Os guerreiros tabajaras, excitados com as copiosas libações do espumante cauim, se inflamam à voz de Irapuã que tantas vezes os guiou ao combate, quantas à vitória.
Aplaca o vinho a sede do corpo, mas acende outra sede maior na alma feroz. Rugem vingança contra o estrangeiro audaz que, afrontando suas armas, ofende o deus de seus pais, e o chefe da guerra, o primeiro varão tabajara.
Lá tripudiam de furor, e arremetem pelas sombras; a luz vermelha do ubiratã, que brilha ao longe, os guia à cabana de Araquém. De espaço em espaço erguem-se do chão os que primeiro vieram para vigiar o inimigo.
— O pajé está na floresta! murmuram eles.
— E o estrangeiro? pergunta Irapuã.
— Na cabana com Iracema.
O grande chefe lança terrível salto; já é chegado à porta da cabana, e com ele seus valentes guerreiros.
O vulto de Caubi enche o vão da porta; suas armas guardam diante dele o espaço de um bote do maracajá.
— Vis guerreiros são aqueles que atacam em bando como os caititus. O jaguar, senhor da floresta, e o anajê, senhor das nuvens, combatem só o inimigo.

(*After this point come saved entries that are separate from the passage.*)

(* ===== verification/Availability.v ===== *)
(** The two downloaders and what they know of their source: src/src/available_list.go,
    src/src/local_downloader.go and the bookkeeping of src/src/peer_downloader.go. The HTTP
    side of the peer downloader is in PeerDownloader.v. *)
From S2P Require Import Prelude Types ChunkManager ChunkQueue.

(** [x[i]] for a signed index. *)
Definition index_slice_int {A} (l : list A) (i : Z) : result A :=
  if (i <? 0)%Z then Panic "index out of range" else index_slice l (Z.to_nat i).

Lemma index_slice_int_ok {A} (l : list A) i a :
  index_slice_int l i = Ok a ↔ (0 ≤ i)%Z ∧ l !! Z.to_nat i = Some a.
Proof.
  unfold index_slice_int. rewrite <- index_slice_ok.
  destruct (Z.ltb_spec i 0); naive_solver lia.
Qed.

(** * available_list.go *)

(** The indices come from the network: any integers. *)
Record AvailableList := mkAvailableList
  { Timestamp : Time; IsCompleted : bool; TransferChunkIndexList : list Z }.

(** [now] is [time.Now()]. *)
Definition NewAvailableList (now : Time) : AvailableList := mkAvailableList now false [].

(** * The peer downloader's list *)

Definition AvailableChunkNotReady : Z := 0.
Definition AvailableChunkReady : Z := 1.

(** [updating]: [updateCtx] is not cancelled, so the update goroutine still runs. *)
Record PeerDownloader := mkPeerDownloader {
  pd_Queue : list nat;
  pd_UUID : string;
  pd_Host : string;
  AvailableChunkList : list Z;
  AvailableChunkCount : Z;
  pd_LastUpdatedAt : Time;
  IsSelf : bool;
  updating : bool
}.

Definition NewPeerDownloader (cm : ChunkManager) (uuid host : string) : PeerDownloader :=
  mkPeerDownloader NewChunkQueue uuid host (replicate (GetChunkCount cm) AvailableChunkNotReady)
    0 time_zero false true.

Definition set_pd_Queue (q : list nat) (d : PeerDownloader) : PeerDownloader :=
  mkPeerDownloader q (pd_UUID d) (pd_Host d) (AvailableChunkList d) (AvailableChunkCount d)
    (pd_LastUpdatedAt d) (IsSelf d) (updating d).
Definition set_available (l : list Z) (n : Z) (d : PeerDownloader) : PeerDownloader :=
  mkPeerDownloader (pd_Queue d) (pd_UUID d) (pd_Host d) l n (pd_LastUpdatedAt d) (IsSelf d)
    (updating d).
Definition set_pd_LastUpdatedAt (t : Time) (d : PeerDownloader) : PeerDownloader :=
  mkPeerDownloader (pd_Queue d) (pd_UUID d) (pd_Host d) (AvailableChunkList d)
    (AvailableChunkCount d) t (IsSelf d) (updating d).
Definition set_IsSelf (b : bool) (d : PeerDownloader) : PeerDownloader :=
  mkPeerDownloader (pd_Queue d) (pd_UUID d) (pd_Host d) (AvailableChunkList d)
    (AvailableChunkCount d) (pd_LastUpdatedAt d) b (updating d).
Definition cancelUpdate (d : PeerDownloader) : PeerDownloader :=
  mkPeerDownloader (pd_Queue d) (pd_UUID d) (pd_Host d) (AvailableChunkList d)
    (AvailableChunkCount d) (pd_LastUpdatedAt d) (IsSelf d) false.

Definition markChunkAsReady (chunkIndex : Z) (d : PeerDownloader) :
    result (bool * PeerDownloader) :=
  available ← index_slice_int (AvailableChunkList d) chunkIndex;
  if (available =? AvailableChunkNotReady)%Z then
    Ok (true, set_available
      (<[Z.to_nat chunkIndex := AvailableChunkReady]> (AvailableChunkList d))
      (AvailableChunkCount d +i64 1)%go d)
  else Ok (false, d).

(** [for _, chunkIndex := range l { if markChunkAsReady(chunkIndex) { append } }] *)
Fixpoint mark_chunks (l : list Z) (d : PeerDownloader) (indexList : list Z) :
    result (list Z * PeerDownloader) :=
  match l with
  | [] => Ok (indexList, d)
  | chunkIndex :: l =>
    match markChunkAsReady chunkIndex d with
    | Ok (ready, d) =>
      mark_chunks l d (if ready then indexList ++ [chunkIndex] else indexList)
    | Err e => Err e
    | Panic s => Panic s
    end
  end.

(** The second half of [UpdatePeerAvailableList], from the list the peer sent; [choice] are
    the random draws of the shuffle. *)
Definition receiveAvailableList (choice : nat → nat) (cm : ChunkManager) (al : AvailableList)
    (d : PeerDownloader) : result PeerDownloader :=
  let d := set_pd_LastUpdatedAt (Timestamp al) d in
  '(indexList, d) ← mark_chunks
    (if IsCompleted al then Z.of_nat <$> seq 0 (GetChunkCount cm) else TransferChunkIndexList al)
    d [];
  Ok (set_pd_Queue (PushShuffledList choice (Z.to_nat <$> indexList) (pd_Queue d)) d).

(** * The local downloader *)

Record LocalDownloader := mkLocalDownloader { ld_queue : list nat }.

Definition NewLocalDownloader (choice : nat → nat) (cm : ChunkManager) : LocalDownloader :=
  mkLocalDownloader (PushShuffledList choice (seq 0 (GetChunkCount cm)) NewChunkQueue).

(** * The Downloader interface of downloader.go *)

Inductive Downloader := DPeer (d : PeerDownloader) | DLocal (d : LocalDownloader).

Definition Downloader_Name (d : Downloader) : string :=
  match d with DPeer d => "Peer:" +:+ pd_Host d | DLocal _ => "Local" end.
Definition GetQueue (d : Downloader) : list nat :=
  match d with DPeer d => pd_Queue d | DLocal d => ld_queue d end.
Definition set_Queue (q : list nat) (d : Downloader) : Downloader :=
  match d with
  | DPeer d => DPeer (set_pd_Queue q d)
  | DLocal d => DLocal (mkLocalDownloader q)
  end.
Definition IsValid (d : Downloader) : bool :=
  match d with DPeer d => negb (IsSelf d) | DLocal _ => true end.
(** [Fin] stops the update goroutine, waits for it, and invalidates the downloader. *)
Definition Fin (d : Downloader) : Downloader :=
  match d with DPeer d => DPeer (set_IsSelf true (cancelUpdate d)) | DLocal d => DLocal d end.

(** * Facts *)

Lemma GetQueue_set_Queue q d : GetQueue (set_Queue q d) = q.
Proof. by destruct d. Qed.
Lemma IsValid_set_Queue q d : IsValid (set_Queue q d) = IsValid d.
Proof. by destruct d. Qed.
#[export] Hint Rewrite GetQueue_set_Queue IsValid_set_Queue : go.

(** The indices a downloader has learnt of; [n] is the number of chunks. *)
Definition announced (n : nat) (d : Downloader) (i : nat) : bool :=
  match d with
  | DPeer d => bool_decide (AvailableChunkList d !! i = Some AvailableChunkReady)
  | DLocal _ => bool_decide (i < n)
  end.

(** Marking learns each index once and hands out exactly the new ones. *)
Lemma mark_chunks_spec l d acc res d' :
  mark_chunks l d acc = Ok (res, d') →
  ∃ new, res = acc ++ (Z.of_nat <$> new) ∧
    length (AvailableChunkList d') = length (AvailableChunkList d) ∧
    pd_Queue d' = pd_Queue d ∧ pd_UUID d' = pd_UUID d ∧ pd_Host d' = pd_Host d ∧
    pd_LastUpdatedAt d' = pd_LastUpdatedAt d ∧ IsSelf d' = IsSelf d ∧ updating d' = updating d ∧
    NoDup new ∧
    ∀ i, (i ∈ new ↔ announced 0 (DPeer d) i = false ∧ announced 0 (DPeer d') i = true) ∧
         (announced 0 (DPeer d) i = true → announced 0 (DPeer d') i = true).
Proof.
  revert d acc. induction l as [|z l IH]; intros d acc.
  { intros [= <- <-]. exists []. rewrite app_nil_r. split_and!; try done; [constructor|].
    intros i. split; [|done]. split; [by intros ?%elem_of_nil|]. intros [??]. congruence. }
  cbn [mark_chunks]. intros Hrest. destruct (markChunkAsReady z d) as [[ready d1]|?|?] eqn:Hm; [|done..].
  apply bind_ok in Hm as (a & Ha%index_slice_int_ok & Hm). destruct Ha as [Hz Ha].
  destruct (Z.eqb_spec a AvailableChunkNotReady) as [->|Hne].
  - injection Hm as <- Hd1. symmetry in Hd1.
    apply IH in Hrest as (new & -> & Hl & Hq & Hu & Hh & Ht & Hs & Hup & Hnd & Hi).
    assert (∀ i, announced 0 (DPeer d1) i = true ↔
      i = Z.to_nat z ∨ announced 0 (DPeer d) i = true) as Hann.
    { intros i. subst d1. simpl. rewrite !bool_decide_eq_true.
      destruct (decide (i = Z.to_nat z)) as [->|Hne].
      - rewrite list_lookup_insert_eq by (by eapply lookup_lt_Some). naive_solver.
      - rewrite list_lookup_insert_ne by done. naive_solver. }
    assert (announced 0 (DPeer d) (Z.to_nat z) = false) as Hz0.
    { simpl. rewrite Ha. by apply bool_decide_eq_false. }
    exists (Z.to_nat z :: new).
    split_and!; [|rewrite Hl; subst d1; simpl; by rewrite length_insert|by subst d1..| |].
    + rewrite fmap_cons, Z2Nat.id, <- (assoc_L (++)) by done. done.
    + constructor; [|done]. intros [Hin _]%Hi.
      apply not_true_iff_false in Hin. apply Hin, Hann. by left.
    + intros i. rewrite elem_of_cons. destruct (Hi i) as [Hnew Hmono]. split.
      * rewrite Hnew, <- !not_true_iff_false, Hann. split.
        -- intros [->|[H1 H2]]; [|naive_solver]. split; [by rewrite Hz0|].
           apply (Hi (Z.to_nat z)), Hann. by left.
        -- intros [H1 H2]. destruct (decide (i = Z.to_nat z)); [by left|right]. naive_solver.
      * intros H. apply Hmono, Hann. by right.
  - injection Hm as <- <-. by apply IH.
Qed.

(** A list whose indices are chunks never makes the receiver panic. *)
Lemma mark_chunks_total l d acc :
  Forall (λ z, 0 ≤ z < Z.of_nat (length (AvailableChunkList d)))%Z l →
  ∃ res, mark_chunks l d acc = Ok res.
Proof.
  intros Hl. remember (length (AvailableChunkList d)) as n eqn:Hn. revert d acc Hn.
  induction Hl as [|z l Hz Hl IH]; intros d acc Hn; [by eexists|].
  destruct (lookup_lt_is_Some_2 (AvailableChunkList d) (Z.to_nat z)) as [a Ha]; [lia|].
  assert (index_slice_int (AvailableChunkList d) z = Ok a) as Hs
    by (apply index_slice_int_ok; split; [lia|done]).
  cbn [mark_chunks]. unfold markChunkAsReady. rewrite Hs. simpl.
  destruct (a =? AvailableChunkNotReady)%Z; simpl; apply IH; [|done].
  simpl. by rewrite length_insert.
Qed.

(** What is announced afterwards: what was before, and the list. *)
Lemma mark_chunks_announced l d acc res d' i :
  mark_chunks l d acc = Ok (res, d') →
  announced 0 (DPeer d') i = true ↔ announced 0 (DPeer d) i = true ∨
    Z.of_nat i ∈ l ∧ AvailableChunkList d !! i = Some AvailableChunkNotReady.
Proof.
  revert d acc. induction l as [|z l IH]; intros d acc.
  { intros [= <- <-]. rewrite elem_of_nil. naive_solver. }
  cbn [mark_chunks]. intros Hrest. destruct (markChunkAsReady z d) as [[ready d1]|?|?] eqn:Hm; [|done..].
  apply bind_ok in Hm as (a & Ha%index_slice_int_ok & Hm). destruct Ha as [Hz Ha].
  apply IH in Hrest. rewrite Hrest, elem_of_cons. clear Hrest IH.
  destruct (Z.eqb_spec a AvailableChunkNotReady) as [->|Hne]; injection Hm as <- <-.
  - simpl. rewrite !bool_decide_eq_true. destruct (decide (i = Z.to_nat z)) as [->|Hi].
    + rewrite list_lookup_insert_eq by (by eapply lookup_lt_Some).
      rewrite Z2Nat.id by done. naive_solver.
    + rewrite list_lookup_insert_ne by done. assert (Z.of_nat i ≠ z) by lia. naive_solver.
  - simpl. rewrite !bool_decide_eq_true. split; [naive_solver|].
    intros [?|[[<-|?] Hi]]; [by left| |by right]. rewrite Nat2Z.id in Ha. congruence.
Qed.

(** A downloader that follows a peer with as many chunks. *)
Definition pd_ok (cm : ChunkManager) (d : PeerDownloader) : Prop :=
  length (AvailableChunkList d) = GetChunkCount cm ∧
  ∀ i, i < GetChunkCount cm → AvailableChunkList d !! i = Some AvailableChunkNotReady ∨
    AvailableChunkList d !! i = Some AvailableChunkReady.

Definition al_indices (cm : ChunkManager) (al : AvailableList) : list Z :=
  if IsCompleted al then Z.of_nat <$> seq 0 (GetChunkCount cm) else TransferChunkIndexList al.

(** Receiving a list of chunks of the manifest: it never fails, exactly the chunks that were
    not known before enter the queue, each once, and those that were stay known. *)
Lemma receiveAvailableList_spec choice cm al d :
  pd_ok cm d → Forall (λ z, 0 ≤ z < Z.of_nat (GetChunkCount cm))%Z (al_indices cm al) →
  ∃ d' new, receiveAvailableList choice cm al d = Ok d' ∧
    pd_Queue d' ≡ₚ pd_Queue d ++ new ∧ NoDup new ∧
    (∀ i, i ∈ new ↔ announced 0 (DPeer d) i = false ∧ announced 0 (DPeer d') i = true) ∧
    (∀ i, announced 0 (DPeer d') i = true ↔
       announced 0 (DPeer d) i = true ∨ Z.of_nat i ∈ al_indices cm al) ∧
    pd_LastUpdatedAt d' = Timestamp al ∧ IsSelf d' = IsSelf d ∧ updating d' = updating d.
Proof.
  intros [Hlen Hcells] Hal. unfold receiveAvailableList. fold (al_indices cm al).
  set (d1 := set_pd_LastUpdatedAt (Timestamp al) d).
  destruct (mark_chunks_total (al_indices cm al) d1 []) as [[res d2] Hm]; [by simpl; rewrite Hlen|].
  rewrite Hm. pose proof (λ i, mark_chunks_announced _ _ _ _ _ i Hm) as Hann.
  apply mark_chunks_spec in Hm as (new & -> & _ & Hq & _ & _ & Ht & Hs & Hu & Hnd & Hnew).
  cbn [mbind result_bind app].
  assert (Z.to_nat <$> (Z.of_nat <$> new) = new) as ->.
  { clear. induction new as [|i new IH]; [done|]. by rewrite !fmap_cons, IH, Nat2Z.id. }
  eexists _, new. split; [done|]. split_and!; [|done|apply Hnew| |done..].
  - cbn [pd_Queue set_pd_Queue]. by rewrite PushShuffledList_perm, Hq.
  - intros i. change (announced 0 (DPeer (set_pd_Queue ?q d2)) i) with (announced 0 (DPeer d2) i).
    rewrite Hann. change (announced 0 (DPeer d1) i) with (announced 0 (DPeer d) i).
    split; [naive_solver|]. intros [?|Hi]; [by left|].
    rewrite Forall_forall in Hal. pose proof (Hal _ Hi).
    destruct (Hcells i) as [?|Hr]; [lia|by right|left].
    simpl. by apply bool_decide_eq_true.
Qed.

— Morda o pó a boca torpe que levanta a voz contra o mais valente guerreiro dos guerreiros tabajaras.
Proferidas estas palavras, ergue o braço de Irapuã o rígido tacape, mas estaca no ar: as entranhas da terra outra vez rugem, como rugiram, quando Araquém acordou a voz tremenda de Tupã.
Levantam os guerreiros medonho alarido, e cercando seu chefe, o arrebatam ao funesto lugar e à cólera de Tupã, contra eles concitado.
Caubi estende-se de novo na soleira da porta; seus olhos adormecem; mas seu ouvido vela no sono.
A voz de Tupã emudeceu .
Iracema e o cristão, perdidos nas entranhas da terra, descem a gruta profunda. Súbito, uma voz que vinha reboando pela crasta, encheu seus ouvidos:
— O guerreiro do mar escuta a fala de seu irmão?
— É Poti, o amigo de teu hóspede, disse o cristão para a virgem.
Iracema estremeceu:
— Ele fala pela boca de Tupã.
Martim respondeu enfim ao pitiguara.
— As falas de Poti entram n'alma de seu irmão.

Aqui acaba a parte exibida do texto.